Stay gold ponyboy, stay gold.

Hoje eu não falo nada, ou melhor, falo bastante. Mas deixo o Serginho do JED com todo o mérito de uma deliciosa entrevista que foi difícil de sair, mas que finalmente aconteceu.
 
Eis AQUI o caminho dos tijolos amarelos para OZ.
 
  

02/09/2011

Porque hoje é sexta-feira...

Já estou com meu ingresso pra ver o Festival Terra e o FourFest. Ainda terei que desembolsar uma grana para ver em outubro o Warpaint e meu coração quase parou com essa notícia.

Alguém aí tem idéia de como vai ser uma carnificina maior que o festival Terra para comprar ingresso?
E hoje como é sexta-feira, é dia de música boa. Deixo então a diva para vocês.


01/09/2011

The Wlaking Dead - a série.

The Walking Dead - a série - é fantástica, ponto. Principalmente para quem ainda não leu os quadrinhos.
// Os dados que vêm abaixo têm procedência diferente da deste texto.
(** The whitespace that [int] accepts around a numeral, for code points
    below 256: tab to carriage return, the space, and the two code points
    133 and 160 that it reads as spaces.  The separators 28 to 31, which
    [str.strip] removes, are not among them. *)
Definition int_space (c : ascii) : bool :=
  let n := nat_of_ascii c in
  ((9 <=? n) && (n <=? 13) || (n =? 32) || (n =? 133) || (n =? 160))%nat.

Fixpoint int_lskip (s : str) : str :=
  match s with
  | [] => []
  | c :: s' => if int_space c then int_lskip s' else s
  end.

Definition int_strip (s : str) : str := rev (int_lskip (rev (int_lskip s))).

(** [int(s)] in base ten: surrounding whitespace, an optional sign,
    digits. *)
Definition py_int (s : str) : result Z :=
  let body := int_strip s in
  let parsed :=
    match body with
    | c :: ds =>
        if Ascii.eqb c "-"%char then option_map Z.opp (int_digits ds 0 false)
        else if Ascii.eqb c "+"%char then int_digits ds 0 false
        else int_digits body 0 false
    | [] => None
    end in
  match parsed with
  | Some n => Ok n
  | None => Raise ValueError
  end.

(** ** Ranges and slices *)

(** The number of elements of [range(start, stop, step)], [step <> 0]. *)
Definition range_length (start stop step : Z) : nat :=
  if 0 <? step then Z.to_nat ((stop - start + step - 1) / step)
  else Z.to_nat ((start - stop - step - 1) / (- step)).

(** [range(start, stop, step)], which refuses a zero step. *)
Definition range (start stop step : Z) : result (list Z) :=
  if step =? 0 then Raise ValueError
  else Ok (map (fun k => start + Z.of_nat k * step)
               (seq 0 (range_length start stop step))).

(** [range(start, stop)] *)
Definition range2 (start stop : Z) : list Z :=
  map (fun k => start + Z.of_nat k * 1) (seq 0 (range_length start stop 1)).

(** A slice bound brought into [0 .. len]: negative bounds count from
    the end. *)
Definition slice_bound (len i : Z) : Z :=
  if i <? 0 then Z.max 0 (i + len) else Z.min i len.

(** [l[a:b]] *)
Definition slice {A : Type} (l : list A) (a b : Z) : list A :=
  let len := Z.of_nat (length l) in
  let a' := slice_bound len a in
  let b' := slice_bound len b in
  firstn (Z.to_nat (b' - a')) (skipn (Z.to_nat a') l).

(** [max(l)] on integers; an empty argument is refused. *)
Definition py_max (l : list Z) : result Z :=
  match l with
  | [] => Raise ValueError
  | x :: xs => Ok (fold_left Z.max xs x)
  end.

(** ** Insertion-ordered dictionaries *)

Section Dict.

Context {K V : Type}.
Variable eqb : K -> K -> bool.

Definition dict : Type := list (K * V).

(** [d[k] = v]: an existing key keeps its place and takes the new value, a
    new key goes to the end. *)
Fixpoint setitem (d : dict) (k : K) (v : V) : dict :=
  match d with
  | [] => [(k, v)]
  | (k', v') :: d' =>
      if eqb k' k then (k', v) :: d' else (k', v') :: setitem d' k v
  end.

Fixpoint getitem (d : dict) (k : K) : option V :=
  match d with
  | [] => None
  | (k', v') :: d' => if eqb k' k then Some v' else getitem d' k
  end.

Fixpoint delitem (d : dict) (k : K) : dict :=
  match d with
  | [] => []
  | (k', v') :: d' => if eqb k' k then d' else (k', v') :: delitem d' k
  end.

(** [d.pop(k)]: the value and the dictionary without the key. *)
Definition pop (d : dict) (k : K) : result (V * dict) :=
  match getitem d k with
  | Some v => Ok (v, delitem d k)
  | None => Raise KeyError
  end.

Definition keys (d : dict) : list K := map fst d.

Definition values (d : dict) : list V := map snd d.

(** [d.update(other)] *)
Definition update (d other : dict) : dict :=
  fold_left (fun acc kv => setitem acc (fst kv) (snd kv)) other d.

End Dict.

(** ** The documents of the site *)

(** An element of a parsed page: its text and its attributes. *)
Record Element : Type := mkElement {
  text : str;
  attrs : list (str * str)
}.

(** One [div.word-group]: what [find('a', first=True)] and
    [find('div.definition p', first=True)] give on it ([None] when
    nothing matches). *)
Record WordGroup : Type := mkWordGroup {
  first_a : option Element;
  definition_p : option Element
}.

(** A parsed page, seen through the two queries the scraper makes on it:
    [find('a[title^=Last]', first=True)] and [find('div.word-group')]. *)
Record HTML : Type := mkHTML {
  last_anchor : option Element;
  word_groups : list WordGroup
}.

(** A response of the transport, with the address it was asked for. *)
Record Response : Type := mkResponse {
  requested : str;
  html : HTML
}.

(** [e.text] where [e] may be [None]. *)
Definition text_of (e : option Element) : result str :=
  match e with
  | Some x => Ok (text x)
  | None => Raise AttributeError
  end.

(** ** The scraper's constants *)

Definition url : str := lit "https://tagalog.pinoydictionary.com".

Definition letters : list str :=
  map (fun c => [c]) (lit "abcdefghijklmnopqrstuvwxyz").

Definition parts_of_speech : list str :=
  map lit
    [ "n."; "syn."; "bot."; "zoo."; "by ext."; "interrog."; "gram.";
      "idiom."; "prep."; "pref."; "pers."; "conj."; "med."; "mat.";
      "electr."; "mil."; "intrj."; "adv."; "pron."; "comp."; "adj."; "v.";
      "inf."; "pl."; "coll."; "fig."; "poss."; "anat."; "rel.";
      "pseudo-verb"; "existential";
      "imp."; "expr."; "excl."; "adj"; "[n]"; "vinf."; "n"; "v.,inf.";
      "n.,zoo."; "adj./adv." ]%string.

(** ** Tags and definition of one entry *)

(** The scan of [_get_parts_of_speech]: every tag of the vocabulary that
    occurs in the text is stored under the index of its first occurrence. *)
Definition scan_tags (vocabulary : list str) (t : str) : dict (K := Z) (V := str) :=
  fold_left
    (fun indices_pos_mapping part_of_speech =>
       let index := find t part_of_speech in
       if index =? -1 then indices_pos_mapping
       else setitem Z.eqb indices_pos_mapping index part_of_speech)
    vocabulary [].
(** * High-level schema materialization (datamodel/high/3.0/schema.go)

    A shallow embedding of [NewSchema]: the synchronous copy of the scalar
    fields, and the goroutines it starts (one coordinator per composition
    slot, one child per slot element, one worker per property entry), as a
    transition system driven by an explicit schedule.  Unbuffered channels
    are rendezvous steps, the mutex is a flag with the deferred unlock as a
    step of its own, and the local slices and the shared property map are
    part of the state.  A slice that the caller reads without having taken
    its coordinator's signal is read in a race with the appends: the
    schedule then also decides what the caller reads. *)

From stdpp Require Import gmap strings list fin_maps pretty.
From Stdlib Require Import ZArith Lia Permutation.

Set Implicit Arguments.

(** ** The low-level reference types (package [lowmodel])

    Their declarations live in another package; the fields are those that
    schema.go reads and writes.  A [*yaml.Node] is an [option N]: [None] is
    the nil pointer. *)

Module NodeReference.
(** Modelled from the spec: [lowmodel.NodeReference], a value with the yaml
    nodes of its key and of its value. *)
Record t (N T : Type) := mk { Value : T; ValueNode : option N; KeyNode : option N }.
End NodeReference.

Module ValueReference.
(** Modelled from the spec: [lowmodel.ValueReference], a value with the yaml
    node it was read from. *)
Record t (N T : Type) := mk { Value : T; ValueNode : option N }.
End ValueReference.

Module KeyReference.
(** Modelled from the spec: [lowmodel.KeyReference], a key with the yaml
    node it was read from. *)
Record t (N T : Type) := mk { Value : T; KeyNode : option N }.
End KeyReference.

(** ** Collaborators outside this file

    The types and functions [NewSchema] uses from other packages.  [IsEmpty]
    is the method of [lowmodel.NodeReference]; its body is not part of this
    file, so it is a parameter here. *)

Class Collaborators := {
  yamlNode : Type;
  any : Type;
  lowSchemaProxy : Type;
  lowDiscriminator : Type;
  lowXML : Type;
  lowExternalDoc : Type;
  lowExtensions : Type;
  Discriminator : Type;
  XML : Type;
  ExternalDoc : Type;
  NewDiscriminator : lowDiscriminator -> Discriminator;
  NewXML : lowXML -> XML;
  NewExternalDoc : lowExternalDoc -> ExternalDoc;
  ExtractExtensions : lowExtensions -> gmap string any;
  IsEmpty : forall T : Type, NodeReference.t yamlNode T -> bool
}.

(** ** The low-level schema (package [low]), as [NewSchema] reads it *)

Module low.
Module Schema.
Section Fields.
Context `{Collaborators}.
(** * nespal: the palette-matching core, embedded and verified

    The development follows [main.go] of the repository in its revision
    with custom palettes; the older revision has the same [find_closest]
    and [has_palette], word for word, and the same switch on the output
    extension in [remap].  The Go standard library pieces the core
    calls ([image/color], [image], [io], [path/filepath], [strings],
    [math]) are modelled first, each in a module named after its package,
    then the five functions of the program: [load_palette], [find_closest],
    [has_palette], [identify] and [remap].

    Numbers.  Go's [uint8], [uint32] and [int] are modelled as [Z], with the
    truncating conversions written out.  Go's [float64] is IEEE 754
    binary64, which is exactly Rocq's primitive [float], so the floating
    point code of [find_closest] is embedded operation for operation. *)

From Stdlib Require Import ZArith List Lia Bool String Ascii.
From Stdlib.Strings Require Import Byte.
From Stdlib Require Import Floats Uint63.
Import ListNotations.

Local Open Scope string_scope.
Local Open Scope list_scope.
Local Open Scope Z_scope.

(** ** Conversions between Go's numeric types *)

(** [uint8(x)] for an unsigned [x]: the low eight bits. *)
Definition uint8 (x : Z) : Z := Z.land x 255.

(** [float64(x)] for an unsigned integer [x] below [2^63]. *)
Definition float64 (x : Z) : float := PrimFloat.of_uint63 (Uint63.of_Z x).

Module math.
(** [math.MaxFloat64], the largest finite binary64 value. *)
Definition MaxFloat64 : float := 0x1.fffffffffffffp+1023%float.

(** [math.Sqrt], correctly rounded as IEEE 754 requires. *)
Definition Sqrt (x : float) : float := PrimFloat.sqrt x.
End math.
Ela é bem feita, quase fiel a obra original e percebemos cada centavo gasto na produçao dos episódios. Porém, acredito que durante os seis episódios feitos para a primeira temporada a série foi perdendo qualidade, principalmente nos episódios finais. Sei que no geral não podemos ficar comparando o original com adaptação, mas aquele episódio final em que o médico conta no ouvido de Rick algo que o deixou em estado de alerta foi muito pouco pelo que se viu na HQ. Ou melhor, aquele final foi preguiçoso perto da maestria que se esconde por trás das histórias. Mas se depender do trailer de divulgação da 2ª temporada, muita coisa vai acontecer. A cena da rodovia é maravilhosa e confesso ter chorado no final quando surgem a fazenda de Hershel e sua filha Maggie. Coisa de fã.